- [Exercise goal] In the records that follow, the lines from the one containing "(** The flags" to the one containing "Definition is_bool (name", inclusive, are to be given again exactly.

- [Items from a dataset]
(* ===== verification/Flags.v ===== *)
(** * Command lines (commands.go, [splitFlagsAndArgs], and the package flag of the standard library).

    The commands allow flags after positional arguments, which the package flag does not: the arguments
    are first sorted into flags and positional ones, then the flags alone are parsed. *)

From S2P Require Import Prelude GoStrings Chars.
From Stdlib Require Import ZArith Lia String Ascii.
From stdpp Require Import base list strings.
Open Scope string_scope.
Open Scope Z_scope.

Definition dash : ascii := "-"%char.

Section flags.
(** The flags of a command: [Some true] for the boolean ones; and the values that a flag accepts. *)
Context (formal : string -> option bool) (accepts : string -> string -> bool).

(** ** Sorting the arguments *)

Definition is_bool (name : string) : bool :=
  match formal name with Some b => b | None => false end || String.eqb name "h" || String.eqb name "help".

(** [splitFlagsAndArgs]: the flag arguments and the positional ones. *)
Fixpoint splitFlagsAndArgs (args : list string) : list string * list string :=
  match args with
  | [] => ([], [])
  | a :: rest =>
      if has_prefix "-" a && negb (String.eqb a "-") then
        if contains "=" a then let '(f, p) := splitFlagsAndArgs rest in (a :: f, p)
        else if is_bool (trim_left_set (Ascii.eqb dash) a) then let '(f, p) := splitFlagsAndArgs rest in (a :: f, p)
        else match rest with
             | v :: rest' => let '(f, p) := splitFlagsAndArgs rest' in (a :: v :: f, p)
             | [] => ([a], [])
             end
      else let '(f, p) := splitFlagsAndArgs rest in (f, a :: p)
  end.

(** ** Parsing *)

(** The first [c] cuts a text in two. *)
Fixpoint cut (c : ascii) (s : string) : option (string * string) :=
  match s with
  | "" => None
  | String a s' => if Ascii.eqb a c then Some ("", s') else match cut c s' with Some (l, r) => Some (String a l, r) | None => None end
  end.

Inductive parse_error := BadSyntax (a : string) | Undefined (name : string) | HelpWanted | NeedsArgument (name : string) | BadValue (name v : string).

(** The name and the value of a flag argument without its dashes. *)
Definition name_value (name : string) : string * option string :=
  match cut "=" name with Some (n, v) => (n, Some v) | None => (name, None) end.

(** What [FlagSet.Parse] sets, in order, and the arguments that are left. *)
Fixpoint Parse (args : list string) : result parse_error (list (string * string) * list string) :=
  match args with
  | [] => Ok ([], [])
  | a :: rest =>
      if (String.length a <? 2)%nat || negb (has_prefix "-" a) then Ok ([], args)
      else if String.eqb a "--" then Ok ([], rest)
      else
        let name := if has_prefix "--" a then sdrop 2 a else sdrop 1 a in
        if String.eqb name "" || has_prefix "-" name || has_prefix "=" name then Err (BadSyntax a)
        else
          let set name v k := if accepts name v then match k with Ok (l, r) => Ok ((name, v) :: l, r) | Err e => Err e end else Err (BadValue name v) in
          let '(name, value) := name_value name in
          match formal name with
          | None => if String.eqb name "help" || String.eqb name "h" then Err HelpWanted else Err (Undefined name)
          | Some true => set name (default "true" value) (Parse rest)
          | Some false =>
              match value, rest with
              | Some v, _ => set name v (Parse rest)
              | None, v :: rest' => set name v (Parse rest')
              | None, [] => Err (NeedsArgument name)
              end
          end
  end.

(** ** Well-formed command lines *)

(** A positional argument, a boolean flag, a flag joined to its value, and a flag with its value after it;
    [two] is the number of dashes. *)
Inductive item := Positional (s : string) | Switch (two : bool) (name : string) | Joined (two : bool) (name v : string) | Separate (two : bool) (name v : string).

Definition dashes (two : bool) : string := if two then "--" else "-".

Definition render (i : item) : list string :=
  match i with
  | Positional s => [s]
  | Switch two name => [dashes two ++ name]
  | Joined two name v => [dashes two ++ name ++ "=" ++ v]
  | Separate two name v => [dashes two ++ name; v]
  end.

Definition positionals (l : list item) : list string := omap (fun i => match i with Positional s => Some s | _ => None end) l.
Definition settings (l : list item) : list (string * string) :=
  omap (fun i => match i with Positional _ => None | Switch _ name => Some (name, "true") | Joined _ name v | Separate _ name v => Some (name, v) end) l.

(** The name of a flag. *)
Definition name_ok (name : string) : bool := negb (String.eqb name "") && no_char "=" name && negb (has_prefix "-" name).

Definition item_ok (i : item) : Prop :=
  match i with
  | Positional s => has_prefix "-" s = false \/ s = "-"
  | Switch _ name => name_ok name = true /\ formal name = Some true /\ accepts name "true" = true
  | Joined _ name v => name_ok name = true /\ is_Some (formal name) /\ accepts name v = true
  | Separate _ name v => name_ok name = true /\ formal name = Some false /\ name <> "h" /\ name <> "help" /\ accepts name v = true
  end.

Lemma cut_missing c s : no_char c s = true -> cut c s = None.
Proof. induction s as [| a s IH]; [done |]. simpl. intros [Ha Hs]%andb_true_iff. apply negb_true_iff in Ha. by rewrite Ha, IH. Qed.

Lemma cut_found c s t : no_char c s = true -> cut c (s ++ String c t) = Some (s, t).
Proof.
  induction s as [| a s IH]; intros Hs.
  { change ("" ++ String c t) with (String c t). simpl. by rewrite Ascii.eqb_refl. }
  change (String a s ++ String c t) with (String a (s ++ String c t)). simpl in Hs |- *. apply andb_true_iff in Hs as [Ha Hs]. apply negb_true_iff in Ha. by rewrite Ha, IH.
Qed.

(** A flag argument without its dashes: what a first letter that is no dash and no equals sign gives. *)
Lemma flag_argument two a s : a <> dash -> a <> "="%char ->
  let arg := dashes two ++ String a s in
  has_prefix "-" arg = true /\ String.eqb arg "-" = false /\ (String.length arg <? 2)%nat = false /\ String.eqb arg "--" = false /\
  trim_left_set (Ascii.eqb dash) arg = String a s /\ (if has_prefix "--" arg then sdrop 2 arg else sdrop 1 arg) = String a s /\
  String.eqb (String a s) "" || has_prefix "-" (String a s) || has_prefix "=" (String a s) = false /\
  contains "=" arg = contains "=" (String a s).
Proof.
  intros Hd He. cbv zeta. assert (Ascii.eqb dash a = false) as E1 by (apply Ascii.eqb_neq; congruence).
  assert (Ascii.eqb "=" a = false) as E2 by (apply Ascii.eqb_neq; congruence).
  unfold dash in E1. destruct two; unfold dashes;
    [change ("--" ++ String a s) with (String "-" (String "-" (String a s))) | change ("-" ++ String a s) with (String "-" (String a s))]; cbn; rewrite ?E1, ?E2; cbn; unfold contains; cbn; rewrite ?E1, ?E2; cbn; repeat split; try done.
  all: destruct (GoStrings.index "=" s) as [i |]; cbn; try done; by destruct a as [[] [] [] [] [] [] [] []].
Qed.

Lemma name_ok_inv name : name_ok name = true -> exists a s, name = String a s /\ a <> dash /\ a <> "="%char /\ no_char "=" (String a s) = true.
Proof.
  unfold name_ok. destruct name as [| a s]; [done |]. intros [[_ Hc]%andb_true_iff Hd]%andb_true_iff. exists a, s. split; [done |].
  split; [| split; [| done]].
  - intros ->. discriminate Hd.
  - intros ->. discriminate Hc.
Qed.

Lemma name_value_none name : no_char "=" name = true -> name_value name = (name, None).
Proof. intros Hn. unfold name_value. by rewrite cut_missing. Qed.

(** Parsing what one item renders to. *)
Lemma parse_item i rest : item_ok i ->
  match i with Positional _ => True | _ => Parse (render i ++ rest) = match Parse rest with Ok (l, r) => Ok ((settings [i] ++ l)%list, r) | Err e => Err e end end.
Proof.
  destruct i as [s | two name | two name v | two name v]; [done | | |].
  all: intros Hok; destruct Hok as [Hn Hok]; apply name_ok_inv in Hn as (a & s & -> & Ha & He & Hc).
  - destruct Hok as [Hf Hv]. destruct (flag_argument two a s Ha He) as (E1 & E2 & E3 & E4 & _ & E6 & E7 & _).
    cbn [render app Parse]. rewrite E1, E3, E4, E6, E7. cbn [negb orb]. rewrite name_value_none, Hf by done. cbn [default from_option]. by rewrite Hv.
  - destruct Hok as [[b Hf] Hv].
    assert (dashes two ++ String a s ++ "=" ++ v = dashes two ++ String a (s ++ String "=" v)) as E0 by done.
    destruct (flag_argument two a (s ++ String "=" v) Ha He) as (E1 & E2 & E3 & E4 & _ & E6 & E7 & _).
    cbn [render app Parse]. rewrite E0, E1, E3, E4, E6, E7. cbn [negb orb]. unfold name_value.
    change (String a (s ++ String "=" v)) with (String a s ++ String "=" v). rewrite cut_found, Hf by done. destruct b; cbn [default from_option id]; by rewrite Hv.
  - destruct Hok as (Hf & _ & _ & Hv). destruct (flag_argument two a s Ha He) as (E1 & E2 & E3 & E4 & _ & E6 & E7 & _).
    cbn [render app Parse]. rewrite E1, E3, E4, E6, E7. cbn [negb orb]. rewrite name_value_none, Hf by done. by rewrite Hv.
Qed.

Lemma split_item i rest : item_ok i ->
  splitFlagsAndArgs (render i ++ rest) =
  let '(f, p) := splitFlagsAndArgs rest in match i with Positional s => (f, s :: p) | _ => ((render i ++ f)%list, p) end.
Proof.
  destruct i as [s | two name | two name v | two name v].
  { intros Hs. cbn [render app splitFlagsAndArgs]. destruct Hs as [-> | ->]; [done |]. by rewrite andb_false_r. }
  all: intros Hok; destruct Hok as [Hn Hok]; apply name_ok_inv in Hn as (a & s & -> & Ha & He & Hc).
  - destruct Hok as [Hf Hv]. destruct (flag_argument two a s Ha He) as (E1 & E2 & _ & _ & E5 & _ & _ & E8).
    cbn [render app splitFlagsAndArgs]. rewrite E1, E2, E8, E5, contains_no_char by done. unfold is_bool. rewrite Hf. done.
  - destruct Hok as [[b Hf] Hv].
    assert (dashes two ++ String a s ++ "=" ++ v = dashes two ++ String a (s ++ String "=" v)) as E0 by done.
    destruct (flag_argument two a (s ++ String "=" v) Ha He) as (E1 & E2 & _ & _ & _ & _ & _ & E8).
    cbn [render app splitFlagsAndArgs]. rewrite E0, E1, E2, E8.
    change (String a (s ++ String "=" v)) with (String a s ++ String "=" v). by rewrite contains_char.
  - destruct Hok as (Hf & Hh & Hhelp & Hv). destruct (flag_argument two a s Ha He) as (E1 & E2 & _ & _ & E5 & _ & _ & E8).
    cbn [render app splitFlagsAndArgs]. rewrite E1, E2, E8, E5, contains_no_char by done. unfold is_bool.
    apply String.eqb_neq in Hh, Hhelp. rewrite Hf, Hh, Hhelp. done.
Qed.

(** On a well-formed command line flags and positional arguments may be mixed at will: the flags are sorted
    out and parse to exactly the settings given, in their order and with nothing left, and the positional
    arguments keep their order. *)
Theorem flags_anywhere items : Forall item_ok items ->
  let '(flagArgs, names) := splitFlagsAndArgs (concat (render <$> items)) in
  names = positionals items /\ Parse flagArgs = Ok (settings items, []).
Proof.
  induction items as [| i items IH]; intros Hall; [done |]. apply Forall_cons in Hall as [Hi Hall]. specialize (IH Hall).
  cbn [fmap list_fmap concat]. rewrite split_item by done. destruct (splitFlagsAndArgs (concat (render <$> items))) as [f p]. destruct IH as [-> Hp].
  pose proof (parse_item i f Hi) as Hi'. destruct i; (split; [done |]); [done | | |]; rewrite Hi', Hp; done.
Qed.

...

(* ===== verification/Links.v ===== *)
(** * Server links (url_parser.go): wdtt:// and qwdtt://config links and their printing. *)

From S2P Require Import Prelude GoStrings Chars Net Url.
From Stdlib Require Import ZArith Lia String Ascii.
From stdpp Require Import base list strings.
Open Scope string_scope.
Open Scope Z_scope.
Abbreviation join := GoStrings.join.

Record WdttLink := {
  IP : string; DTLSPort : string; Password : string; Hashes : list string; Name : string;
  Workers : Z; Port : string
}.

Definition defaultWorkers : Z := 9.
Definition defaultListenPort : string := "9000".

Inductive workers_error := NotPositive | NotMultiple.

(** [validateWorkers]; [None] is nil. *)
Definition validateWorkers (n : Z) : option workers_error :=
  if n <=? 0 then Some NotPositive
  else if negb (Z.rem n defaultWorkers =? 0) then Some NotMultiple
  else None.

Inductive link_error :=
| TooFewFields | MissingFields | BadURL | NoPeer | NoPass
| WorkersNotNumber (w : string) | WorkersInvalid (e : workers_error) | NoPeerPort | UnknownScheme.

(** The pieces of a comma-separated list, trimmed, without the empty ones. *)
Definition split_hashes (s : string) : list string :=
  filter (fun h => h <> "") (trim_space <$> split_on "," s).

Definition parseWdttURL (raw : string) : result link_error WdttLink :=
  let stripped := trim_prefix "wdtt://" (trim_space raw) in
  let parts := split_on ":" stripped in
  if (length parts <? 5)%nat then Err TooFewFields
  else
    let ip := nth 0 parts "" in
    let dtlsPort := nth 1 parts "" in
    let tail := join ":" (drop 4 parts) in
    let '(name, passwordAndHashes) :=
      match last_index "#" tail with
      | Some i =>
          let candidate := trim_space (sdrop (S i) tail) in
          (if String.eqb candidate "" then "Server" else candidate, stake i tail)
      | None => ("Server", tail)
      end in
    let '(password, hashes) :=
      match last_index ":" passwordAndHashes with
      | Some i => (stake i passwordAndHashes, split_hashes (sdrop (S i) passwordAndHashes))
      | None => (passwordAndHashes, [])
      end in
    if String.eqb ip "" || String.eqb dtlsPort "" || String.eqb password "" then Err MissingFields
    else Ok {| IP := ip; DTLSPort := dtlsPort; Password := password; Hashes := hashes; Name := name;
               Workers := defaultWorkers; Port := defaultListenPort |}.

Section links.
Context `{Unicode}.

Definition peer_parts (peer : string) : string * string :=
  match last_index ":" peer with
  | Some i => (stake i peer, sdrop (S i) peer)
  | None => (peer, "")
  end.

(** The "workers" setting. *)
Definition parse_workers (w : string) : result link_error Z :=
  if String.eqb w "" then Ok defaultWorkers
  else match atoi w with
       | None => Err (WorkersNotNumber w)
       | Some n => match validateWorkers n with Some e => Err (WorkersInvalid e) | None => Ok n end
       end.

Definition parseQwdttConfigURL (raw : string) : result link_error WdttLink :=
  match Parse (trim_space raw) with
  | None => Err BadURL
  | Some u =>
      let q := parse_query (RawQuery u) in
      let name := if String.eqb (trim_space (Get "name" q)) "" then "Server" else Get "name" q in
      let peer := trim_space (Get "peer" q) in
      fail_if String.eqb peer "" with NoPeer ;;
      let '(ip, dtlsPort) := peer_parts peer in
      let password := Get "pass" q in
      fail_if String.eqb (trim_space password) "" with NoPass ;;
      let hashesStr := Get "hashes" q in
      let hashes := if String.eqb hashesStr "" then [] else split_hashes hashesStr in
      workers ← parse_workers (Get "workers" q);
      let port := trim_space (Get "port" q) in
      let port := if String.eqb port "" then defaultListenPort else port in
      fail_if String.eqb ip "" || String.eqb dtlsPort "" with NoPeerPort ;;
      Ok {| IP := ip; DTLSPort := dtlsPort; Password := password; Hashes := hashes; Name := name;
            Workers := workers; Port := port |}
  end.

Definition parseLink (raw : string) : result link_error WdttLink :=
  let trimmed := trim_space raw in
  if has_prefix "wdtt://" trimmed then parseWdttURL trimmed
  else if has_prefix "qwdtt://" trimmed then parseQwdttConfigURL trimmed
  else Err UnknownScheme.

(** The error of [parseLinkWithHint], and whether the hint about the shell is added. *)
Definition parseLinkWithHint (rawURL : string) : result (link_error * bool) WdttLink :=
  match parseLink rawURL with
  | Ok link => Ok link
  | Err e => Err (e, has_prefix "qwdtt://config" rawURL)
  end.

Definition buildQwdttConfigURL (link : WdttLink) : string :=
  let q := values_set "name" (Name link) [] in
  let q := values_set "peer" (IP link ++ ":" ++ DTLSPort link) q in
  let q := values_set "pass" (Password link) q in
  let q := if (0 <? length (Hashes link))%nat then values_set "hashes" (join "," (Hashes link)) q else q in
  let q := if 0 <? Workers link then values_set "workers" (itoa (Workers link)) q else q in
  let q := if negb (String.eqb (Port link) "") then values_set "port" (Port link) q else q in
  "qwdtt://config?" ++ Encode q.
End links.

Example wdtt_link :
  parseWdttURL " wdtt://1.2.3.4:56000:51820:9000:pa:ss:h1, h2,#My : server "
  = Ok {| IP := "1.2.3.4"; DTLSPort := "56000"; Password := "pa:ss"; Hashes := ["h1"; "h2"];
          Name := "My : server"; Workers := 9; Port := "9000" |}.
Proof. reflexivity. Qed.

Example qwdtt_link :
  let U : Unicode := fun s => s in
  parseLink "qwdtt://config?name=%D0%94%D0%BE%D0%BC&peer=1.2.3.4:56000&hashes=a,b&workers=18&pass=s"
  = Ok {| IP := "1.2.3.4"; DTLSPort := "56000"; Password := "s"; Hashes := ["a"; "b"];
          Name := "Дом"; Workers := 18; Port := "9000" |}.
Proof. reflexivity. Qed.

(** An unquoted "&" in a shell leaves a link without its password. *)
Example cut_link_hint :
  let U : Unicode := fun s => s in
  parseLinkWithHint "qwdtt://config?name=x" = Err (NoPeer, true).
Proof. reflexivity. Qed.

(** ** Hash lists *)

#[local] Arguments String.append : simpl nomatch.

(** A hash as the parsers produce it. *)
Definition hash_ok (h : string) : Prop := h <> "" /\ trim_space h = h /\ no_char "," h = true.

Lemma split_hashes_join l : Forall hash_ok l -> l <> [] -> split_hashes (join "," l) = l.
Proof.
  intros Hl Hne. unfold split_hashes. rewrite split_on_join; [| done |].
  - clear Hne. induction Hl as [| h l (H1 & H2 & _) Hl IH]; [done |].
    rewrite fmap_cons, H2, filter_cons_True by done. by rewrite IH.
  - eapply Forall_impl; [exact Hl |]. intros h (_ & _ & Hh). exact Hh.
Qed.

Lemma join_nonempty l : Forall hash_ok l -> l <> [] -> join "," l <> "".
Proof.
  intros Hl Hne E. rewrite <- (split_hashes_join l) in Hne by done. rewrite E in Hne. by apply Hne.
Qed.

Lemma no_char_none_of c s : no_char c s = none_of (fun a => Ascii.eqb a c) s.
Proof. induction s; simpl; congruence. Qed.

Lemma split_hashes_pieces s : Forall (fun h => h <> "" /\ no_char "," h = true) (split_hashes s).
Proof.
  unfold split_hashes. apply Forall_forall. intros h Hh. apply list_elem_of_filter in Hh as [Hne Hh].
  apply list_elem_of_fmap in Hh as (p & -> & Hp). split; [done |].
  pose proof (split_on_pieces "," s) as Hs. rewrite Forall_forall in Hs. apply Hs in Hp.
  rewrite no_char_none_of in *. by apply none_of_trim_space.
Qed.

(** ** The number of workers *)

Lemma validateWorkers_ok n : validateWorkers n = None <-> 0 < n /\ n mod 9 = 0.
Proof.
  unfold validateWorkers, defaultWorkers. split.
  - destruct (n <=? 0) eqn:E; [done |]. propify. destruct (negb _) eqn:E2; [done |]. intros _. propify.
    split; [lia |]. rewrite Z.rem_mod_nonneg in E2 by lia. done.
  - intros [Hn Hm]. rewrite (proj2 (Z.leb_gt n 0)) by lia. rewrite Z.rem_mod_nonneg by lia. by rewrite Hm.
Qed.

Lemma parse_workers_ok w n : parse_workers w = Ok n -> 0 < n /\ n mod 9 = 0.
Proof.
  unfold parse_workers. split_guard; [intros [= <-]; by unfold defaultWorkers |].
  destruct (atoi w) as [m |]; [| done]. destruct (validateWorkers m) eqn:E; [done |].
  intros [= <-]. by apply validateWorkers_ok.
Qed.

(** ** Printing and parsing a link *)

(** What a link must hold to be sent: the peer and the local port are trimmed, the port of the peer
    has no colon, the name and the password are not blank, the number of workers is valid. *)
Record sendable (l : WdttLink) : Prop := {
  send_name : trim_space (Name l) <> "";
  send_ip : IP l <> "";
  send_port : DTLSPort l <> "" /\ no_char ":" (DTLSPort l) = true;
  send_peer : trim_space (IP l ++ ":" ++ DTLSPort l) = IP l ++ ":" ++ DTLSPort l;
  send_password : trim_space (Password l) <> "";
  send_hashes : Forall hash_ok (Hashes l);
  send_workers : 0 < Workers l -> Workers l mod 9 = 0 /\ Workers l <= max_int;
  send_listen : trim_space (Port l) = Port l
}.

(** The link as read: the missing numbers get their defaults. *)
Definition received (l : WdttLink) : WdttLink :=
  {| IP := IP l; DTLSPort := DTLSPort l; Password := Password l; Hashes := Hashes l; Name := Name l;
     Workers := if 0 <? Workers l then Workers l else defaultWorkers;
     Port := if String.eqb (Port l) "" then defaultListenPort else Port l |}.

- [Exercise response]
(** The flags of a command: [Some true] for the boolean ones; and the values that a flag accepts. *)
Context (formal : string -> option bool) (accepts : string -> string -> bool).

(** ** Sorting the arguments *)

Definition is_bool (name : string) : bool :=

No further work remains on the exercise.